2.3 Bij beschikking dd. 12 juli 2000 is door de minister van Natuurlijk Hulpbronnen toestemming verleend om het perceel binnen 1 jaar na dagtekening van de beschikking in grondhuur over te dragen aan [stichting]. De levering van het perceel is niet geschied binnen het genoemd jaar.
2.4 Bij beschikking dd. 13 juni 2012 is wederom toestemming verleend door de minister van Ruimtelijke Ordening Grond- en Bosbeheer voor overdracht van het perceel aan [stichting] en wel binnen 1 jaar na dagtekening van de beschikking.

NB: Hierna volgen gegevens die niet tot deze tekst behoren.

(** * extend-vps-exp: the VPS renewal script (main.mjs)

    A shallow embedding of the renewal script and the properties its
    specification states about it.

    - [JS]      : JavaScript strings as sequences of UTF-16 code units and
                  the string primitives the script uses.
    - [Regex]   : the backtracking matcher behind [String.prototype.match]
                  for the fragment of regular expressions the script uses.
    - [JSDate]  : the calendar arithmetic of the built-in [Date] object.
    - top level : [formatChineseDate], [getNextRenewAvailableDate],
                  [getExpirationDate], the CAPTCHA loop, the workflow inside
                  [try], the [catch] and [finally] blocks. *)

From Stdlib Require Import ZArith NArith Lia Bool Ascii String.
From stdpp Require Import base list gmap.

#[local] Open Scope N_scope.

(* ===================================================================== *)
(** ** JavaScript strings *)
(* ===================================================================== *)

Module JS.

(** A JavaScript string is a sequence of 16-bit code units. *)
Abbreviation jsstring := (list N).

(** Decoding of the UTF-8 bytes of a literal of this file into code points. *)
Fixpoint utf8_decode (bs : list N) : list N :=
  match bs with
  | [] => []
  | b0 :: r0 =>
    if b0 <? 0x80 then b0 :: utf8_decode r0
    else match r0 with
    | [] => []
    | b1 :: r1 =>
      if b0 <? 0xE0 then ((b0 mod 32) * 64 + b1 mod 64) :: utf8_decode r1
      else match r1 with
      | [] => []
      | b2 :: r2 =>
        if b0 <? 0xF0
        then ((b0 mod 16) * 4096 + (b1 mod 64) * 64 + b2 mod 64) :: utf8_decode r2
        else match r2 with
        | [] => []
        | b3 :: r3 =>
          ((b0 mod 8) * 262144 + (b1 mod 64) * 4096 + (b2 mod 64) * 64 + b3 mod 64)
            :: utf8_decode r3
        end
      end
    end
  end.

(** A code point as one code unit, or as a surrogate pair above the BMP. *)
Definition utf16_units (cp : N) : list N :=
  if cp <? 0x10000 then [cp]
  else [0xD800 + (cp - 0x10000) / 1024; 0xDC00 + (cp - 0x10000) mod 1024].

Fixpoint bytes_of (s : string) : list N :=
  match s with
  | EmptyString => []
  | String a r => N_of_ascii a :: bytes_of r
  end.

(** [utf16 "..."] is the JavaScript string a source literal denotes. *)
Definition utf16 (s : string) : jsstring :=
  concat (map utf16_units (utf8_decode (bytes_of s))).

Definition str_eqb (a b : jsstring) : bool := bool_decide (a = b).

(** Truthiness of a string: only the empty string is falsy. *)
Definition truthy (s : jsstring) : bool :=
  match s with [] => false | _ => true end.

(** [a || b] on strings. *)
Definition or_else (a b : jsstring) : jsstring := if truthy a then a else b.

(** [s.padStart(n, c)] with a one-unit filler [c]. *)
Definition padStart (n : nat) (c : N) (s : jsstring) : jsstring :=
  repeat c (n - length s) ++ s.

Definition is_digit (c : N) : bool := (48 <=? c) && (c <=? 57).

Definition is_digits (s : jsstring) : Prop :=
  Forall (fun c => is_digit c = true) s.

(** White space and line terminators: the class [\s], also what [trim]
    strips. *)
Definition is_space (c : N) : bool :=
  ((9 <=? c) && (c <=? 13)) || (c =? 32) || (c =? 0xA0) || (c =? 0x1680)
  || ((0x2000 <=? c) && (c <=? 0x200A)) || (c =? 0x2028) || (c =? 0x2029)
  || (c =? 0x202F) || (c =? 0x205F) || (c =? 0x3000) || (c =? 0xFEFF).

Fixpoint trimStart (s : jsstring) : jsstring :=
  match s with
  | c :: r => if is_space c then trimStart r else s
  | [] => []
  end.

Definition trim (s : jsstring) : jsstring :=
  rev (trimStart (rev (trimStart s))).

(** [s.replace(/\s/g, '')]. *)
Definition remove_spaces (s : jsstring) : jsstring :=
  filter (fun c => is_space c = false) s.

Fixpoint strip_prefix (p s : jsstring) : option jsstring :=
  match p with
  | [] => Some s
  | a :: p' =>
    match s with
    | b :: s' => if a =? b then strip_prefix p' s' else None
    | [] => None
    end
  end.

(** [s.includes(p)]. *)
Fixpoint includes (s p : jsstring) : bool :=
  match strip_prefix p s with
  | Some _ => true
  | None => match s with [] => false | _ :: s' => includes s' p end
  end.

(** [Number(s)] for a string of decimal digits. *)
Definition Number (s : jsstring) : Z :=
  fold_left (fun acc c => (10 * acc + (Z.of_N c - 48))%Z) s 0%Z.

Fixpoint digits_fuel (fuel : nat) (n : N) (acc : jsstring) : jsstring :=
  match fuel with
  | O => acc
  | S f =>
    let acc' := (48 + n mod 10) :: acc in
    if n <? 10 then acc' else digits_fuel f (n / 10) acc'
  end.

(** [String(n)] for an integer [n]. *)
Definition String_ (z : Z) : jsstring :=
  let n := Z.abs_N z in
  let ds := digits_fuel (S (N.to_nat (N.log2 n))) n [] in
  if (z <? 0)%Z then 45 :: ds else ds.

End JS.
Export JS.

(* ===================================================================== *)
(** ** Regular expressions *)
(* ===================================================================== *)

Module Regex.

(** Character classes of the patterns in the script. *)
Inductive cls : Type :=
| Digit                 (* \d *)
| Space                 (* \s *)
| Char (c : N).

Definition in_cls (k : cls) (c : N) : bool :=
  match k with
  | Digit => is_digit c
  | Space => is_space c
  | Char x => x =? c
  end.

(** The pattern fragment: one unit of a class, a literal, a greedy bounded
    repetition [k{lo,hi}] of a class, concatenation, a capturing group. *)
Inductive re : Type :=
| Atom (k : cls)
| Str (l : jsstring)
| Rep (lo hi : nat) (k : cls)
| Cat (r1 r2 : re)
| Grp (r : re).

Section Exec.
Context {A : Type}.

(** A continuation receives the rest of the input and the captures so
    far; [None] makes the matcher backtrack. *)
Definition kont : Type := jsstring -> list jsstring -> option A.

(** The optional part of a greedy repetition: one more unit first, the
    continuation on the shorter match when that fails. *)
Fixpoint rep_opt (k : cls) (extra : nat) (s : jsstring)
    (caps : list jsstring) (K : kont) : option A :=
  match extra with
  | O => K s caps
  | S e =>
    match s with
    | c :: s' =>
      if in_cls k c then
        match rep_opt k e s' caps K with
        | Some r => Some r
        | None => K s caps
        end
      else K s caps
    | [] => K s caps
    end
  end.

Fixpoint rep_req (k : cls) (lo extra : nat) (s : jsstring)
    (caps : list jsstring) (K : kont) : option A :=
  match lo with
  | O => rep_opt k extra s caps K
  | S lo' =>
    match s with
    | c :: s' => if in_cls k c then rep_req k lo' extra s' caps K else None
    | [] => None
    end
  end.

Fixpoint exec (r : re) (s : jsstring) (caps : list jsstring) (K : kont)
    : option A :=
  match r with
  | Atom k =>
    match s with
    | c :: s' => if in_cls k c then K s' caps else None
    | [] => None
    end
  | Str l =>
    match strip_prefix l s with
    | Some s' => K s' caps
    | None => None
    end
  | Rep lo hi k => rep_req k lo (hi - lo) s caps K
  | Cat r1 r2 => exec r1 s caps (fun s' caps' => exec r2 s' caps' K)
  | Grp r1 =>
    exec r1 s caps
      (fun s' caps' => K s' (caps' ++ [take (length s - length s') s]))
  end.
End Exec.

(** A match anchored at the start of [s]: the matched text and the
    captures. *)
Definition match_at (r : re) (s : jsstring) : option (jsstring * list jsstring) :=
  exec r s [] (fun s' caps => Some (take (length s - length s') s, caps)).

(** [s.match(r)] for a pattern without the [g] flag: the leftmost match.
    [None] is JavaScript's [null]. *)
Fixpoint re_match (r : re) (s : jsstring) : option (jsstring * list jsstring) :=
  match match_at r s with
  | Some m => Some m
  | None =>
    match s with
    | [] => None
    | _ :: s' => re_match r s'
    end
  end.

3. De vordering, de grondslag daarvan en het verweer
3.1 Eiser vordert, zakelijk weergegeven, bij vonnis in kortgeding uitvoerbaar bij voorraad:
a. veroordeling van gedaagden, om onmiddellijk althans binnen een door de kantonrechter te bepalen termijn het recht van grondhuur op het hierna te noemen perceel aan eiser, althans aan [stichting] te leveren, onder verbeurte van een dwangsom;
b. machtiging van eiser om dit vonnis in de plaats te doen stellen van de ontbrekende partijverklaring van gedaagden, indien gedaagden in gebreke blijven om aan het vonnis te voldoen.
3.2 Eiser stelt dat gedaagden weigeren om mee te werken aan de overdracht van het perceel, ondanks de verleende toestemming.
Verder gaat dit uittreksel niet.